Some 155,000 members of the Public Service Alliance of Canada started to strike across the country on Wednesday, inducing fears of disrupted government services such as passports and tax services. The labor union represents nearly 230,000 workers, including 120,000 employed by the Treasury Board of Canada and 35,000 employed by the Canada Revenue Agency, while the federal government of Canada maintained a workforce of 335,000 individuals as of last year.
“We truly hoped we wouldn’t be forced to take strike action, but we’ve exhausted every other avenue to reach a fair contract for Canada’s Federal Public Service workers,” Public Service Alliance of Canada National President Chris Aylward said in a press release. “Now more than ever, workers need fair wages, good working conditions and inclusive workplaces. And it’s clear the only way we’ll achieve that is by taking strike action to show the government that workers can’t wait.”
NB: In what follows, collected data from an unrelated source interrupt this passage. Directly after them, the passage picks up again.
Lemma checkpoint_revision_ok st doc n r :
  edit_ok st -> checkpoint_revision doc n st = Some r -> r ∈ es_revisions st /\ rv_DocumentID r = doc.
Proof.
  unfold checkpoint_revision. intros Hok Hr. destruct (select_one _ (es_checkpoints st)) as [c|] eqn:Hc; [|done].
  simpl in Hr. apply select_one_some in Hc as [Hcin Hcd]. rewrite andb_true_iff, str_eqb_true in Hcd.
  apply select_one_some in Hr as [Hrin Hid]. rewrite str_eqb_true in Hid. split; [done|].
  destruct (ok_checkpoint _ Hok _ Hcin) as (r' & Hr' & Hid' & Hdoc).
  replace r with r'; [by destruct Hcd; congruence|].
  apply (NoDup_fmap_inj _ _ _ _ (ok_revision_ids _ Hok)); [done|done|congruence].
Qed.

(** Every checkpoint is of a revision of its document, so the insert of a
    restoration always meets the content it restores. *)
Lemma RestoreCheckpoint_ok doc actor n u st res st' :
  edit_ok st -> run_tx (EditorRepo.RestoreCheckpoint doc actor n) u st = (inr res, st') ->
  rr_Idempotent res = true /\ rr_NewRevisionID res = rr_CheckpointRevID res
  /\ st' = with_seq (es_revision_seq st + 1) st.
Proof.
  intros Hok Hr. unfold EditorRepo.RestoreCheckpoint, upsert_revision in Hr. tx_inv.
  match goal with Hs : checkpoint_revision _ _ _ = Some ?x |- _ => rename x into cp; destruct (checkpoint_revision_ok _ _ _ _ Hok Hs) as [Hin <-] end.
  rewrite (select_content st cp Hok Hin) in *. tx_inv. simplify_eq. by tx_inv.
Qed.

Lemma RestoreCheckpoint_event doc actor n : tx_event (EditorRepo.RestoreCheckpoint doc actor n).
Proof.
  apply tx_event_intro; [unfold EditorRepo.RestoreCheckpoint, upsert_revision, update_head, update_ack; seq_steps|].
  intros u st a st' Hok Hr. destruct (RestoreCheckpoint_ok _ _ _ _ _ _ _ Hok Hr) as (_ & _ & ->).
  apply quiet_event; simpl; try done. lia.
Qed.

(** ** Comments and queries *)

Lemma comments_event st rows : edit_event st (with_comments rows st).
Proof. by apply quiet_event. Qed.

Lemma CreateComment_event tenant doc author inp : tx_event (CreateComment tenant doc author inp).
Proof.
  apply tx_event_intro; [unfold CreateComment; seq_steps|]. intros u st a st' Hok Hr.
  unfold CreateComment in Hr. tx_inv.
  match goal with Hi : insert_comment _ _ = _ |- _ => apply insert_comment_ok in Hi as -> end.
  apply comments_event.
Qed.

Lemma UpdateComment_event clock tenant doc lib user inp :
  tx_event (UpdateComment clock tenant doc lib user inp).
Proof.
  apply tx_event_intro; [unfold UpdateComment; seq_steps|]. intros u st a st' Hok Hr.
  unfold UpdateComment in Hr. tx_inv. destruct (update_where _ _ _) as [e|[n rows]]; [done|].
  match goal with Heq : inr _ = inr _ |- _ => injection Heq as <- <- end. apply comments_event.
Qed.

Lemma DeleteComment_event tenant doc lib : tx_event (DeleteComment tenant doc lib).
Proof.
  apply tx_event_intro; [unfold DeleteComment; seq_steps|]. intros u st a st' Hok Hr.
  unfold DeleteComment in Hr. tx_inv.
  match goal with Heq : inr _ = inr _ |- _ => injection Heq as <- <- end. apply comments_event.
Qed.

(** Queries leave the tables alone. *)
Definition reads {A} (m : TX A) : Prop := forall u s r s', m u s = (r, s') -> ts_store s' = ts_store s.

Lemma reads_bind {A B} (m : TX A) (f : A -> TX B) : reads m -> (forall a, reads (f a)) -> reads (m ≫= f).
Proof.
  intros Hm Hf u s r s'. unfold mbind, TX_bind. destruct (m u s) as [[e|a] s1] eqn:Hs.
  - intros [= <- <-]. by eapply Hm.
  - intros Hr. etrans; [by eapply Hf|by eapply Hm].
Qed.

Lemma reads_pure {A} (m : TX A) : (forall u s, ts_store (m u s).2 = ts_store s) -> reads m.
Proof. intros Hm u s r s' Hr. specialize (Hm u s). by rewrite Hr in Hm. Qed.

Lemma reads_tmap_err {A} f (m : TX A) : reads m -> reads (tmap_err f m).
Proof.
  intros Hm u s r s'. unfold tmap_err. destruct (m u s) as [[e|a] s1] eqn:Hs; intros [= <- <-]; by eapply Hm.
Qed.

Lemma reads_event {A} (m : TX A) : reads m -> tx_event m.
Proof.
  intros Hm u st r st' Hok. unfold run_tx. destruct (m u (mkTxState 0 st)) as [[e|a] s] eqn:Hs;
    apply Hm in Hs; simpl in Hs; rewrite Hs; intros [= _ <-]; by apply quiet_event.
Qed.
End methods.
Lemma update_where_total {R} (cond : R -> bool) (chk : R -> Result R) (upd : R -> R) rows :
  (forall r, r ∈ rows -> cond r = true -> chk r = inr (upd r)) ->
  update_where cond chk rows = inr (Z.of_nat (bcount cond rows), alter_rows cond upd rows).
Proof.
  induction rows as [|r rows IH]; intros Hc; [done|]. simpl.
  rewrite IH by (intros x Hx; apply Hc; by right). unfold bcount. rewrite bfilter_cons.
  destruct (cond r) eqn:E; [rewrite Hc; [|by left|done]|]; do 2 f_equal. simpl. lia.
Qed.

Section takeover.
Context `{UuidText} `{JsonbText} `{SignedURL} `{Collaborators} `{!UuidLaws}.

Lemma update_sessions_total cond upd st :
  update_sessions cond upd st
  = inr (Z.of_nat (bcount cond (es_sessions st)), with_sessions (alter_rows cond upd (es_sessions st)) st).
Proof. unfold update_sessions. by rewrite (update_where_total _ _ upd). Qed.

(** The triggers of [documents] accept the row as it is. *)
Definition rows_accepted (st : EditStore) : Prop :=
  forall d, d ∈ es_documents st -> enforce_snapshot_on_submit (dr_doc d) = inr tt.

Lemma before_update_same d : enforce_snapshot_on_submit d = inr tt -> before_update_document no_gucs d d = inr d.
Proof.
  intros Hs. unfold before_update_document, enforce_document_transition, enforce_revision_monotonic.
  rewrite Hs, bool_decide_eq_true_2, Z.ltb_irrefl by done. done.
Qed.

Definition heads_exist (st : EditStore) : Prop :=
  forall d x, d ∈ es_documents st -> dr_current_revision_id d = Some x -> exists_id rv_ID (es_revisions st) x = true.

Lemma edit_ok_heads st : edit_ok st -> heads_exist st.
Proof.
  intros Hok d x Hd Hx. destruct (head_revision _ _ _ Hok Hd Hx) as (r & Hr & <- & _). apply exists_id_true.
  by apply list_elem_of_fmap_2.
Qed.

Lemma update_active_total cond sess now st :
  rows_accepted st -> heads_exist st ->
  match sess with Some x => exists_id se_ID (es_sessions st) x = true | None => True end ->
  update_documents cond (set_active_session sess now) st
  = inr (Z.of_nat (bcount cond (es_documents st)),
         with_documents (alter_rows cond (set_active_session sess now) (es_documents st)) st).
Proof.
  intros Ha Hh Hs. unfold update_documents. rewrite (update_where_total _ _ (set_active_session sess now)); [done|].
  intros d Hd _. cbv zeta. simpl. rewrite before_update_same by by apply Ha.
  replace (match dr_current_revision_id d with Some x => exists_id rv_ID (es_revisions st) x | None => true end) with true
    by (destruct (dr_current_revision_id d) eqn:E; [symmetry; by apply (Hh d)|done]).
  simpl. destruct sess; [by rewrite Hs|done].
Qed.

(** ** The sweeper *)

(** The tables after a tick. *)
Definition swept (now at_ : Time) (st : EditStore) : EditStore :=
  with_documents (alter_rows (points_into (bfilter (is_stale now) (es_sessions st)))
                    (set_active_session None at_) (es_documents st))
    (with_sessions (alter_rows (is_stale now) (fun s => set_se_Status SessionExpired (se_ReleasedAt s) s)
                      (es_sessions st)) st).

Lemma ExpireStaleSessions_run now u st :
  rows_accepted st -> heads_exist st ->
  run_tx (ExpireStaleSessions now) u st
  = (inr (if Z.of_nat (bcount (points_into (bfilter (is_stale now) (es_sessions st))) (es_documents st)) =? 0
          then inl ErrNoRows else inr (Z.of_nat (bcount (is_stale now) (es_sessions st)))),
     swept now (dw_now u) st).
Proof.
  intros Ha Hh. unfold run_tx, ExpireStaleSessions.
  unfold mbind at 1, TX_bind at 1, sql_now at 1. unfold mbind at 1, TX_bind at 1, select at 1.
  unfold mbind at 1, TX_bind at 1, statement at 1. simpl. rewrite update_sessions_total.
  unfold mbind at 1, TX_bind at 1, statement at 1. simpl.
  change (fun d => match dr_active_session_id d with
          | Some x => exists_id se_ID (bfilter (is_stale now) (es_sessions st)) x | None => false end)
    with (points_into (bfilter (is_stale now) (es_sessions st))).
  rewrite update_active_total by done. simpl. unfold bcount. by destruct (_ =? 0).
Qed.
Reporters in Canada shared video footage of union members preparing to establish picket lines. The Public Service Alliance of Canada plans to create more than 250 picket lines across the country in what the group characterized as “one of the largest strikes” in the nation’s history.
The Public Service Alliance of Canada initially suggested a 4.5% wage increase over the course of three years, equivalent to a 13.5% overall increase. The government countered with a proposal of a 9% wage increase over three years and granted other demands from the Public Service Alliance of Canada, such as virtual work arrangements, shift premiums, improved paid leave for family-related matters, and a renewed emphasis on diversity and inclusion.
“The government has done everything it can to reach a deal and avoid disrupting the services that Canadians rely on,” the Treasury Board of Canada said in a statement. “Even though there is a competitive deal on the table, the PSAC continues to insist on demands that are unaffordable and would severely impact the government’s ability to deliver services to Canadians.”
Union officials have noted that pay hikes are needed to offset the inflationary pressures of the past several years. “The government of Canada recognizes the important contributions of public servants and will continue negotiations with the PSAC to reach an agreement quickly that would get needed wage increases into employees’ hands as soon as possible,” the statement from the Treasury Board of Canada acknowledged.
The strike in Canada occurs as demonstrators in France continue to protest after President Emmanuel Macron overrode a provision of the nation’s constitution to advance a bill through Parliament that raised the retirement age from 62 to 64. Labor unions and other entities have organized nationwide strikes in response to the move, which Macron pursued amid concerns about the state retirement fund’s looming insolvency.
French protesters in recent weeks have stormed the headquarters of prominent corporations and vandalized government buildings. The pension reforms increased the retirement age for workers in more labor-intensive sectors from 57 to 59; sanitation workers therefore went on strike, causing several tons of trash to accumulate in the streets of Paris.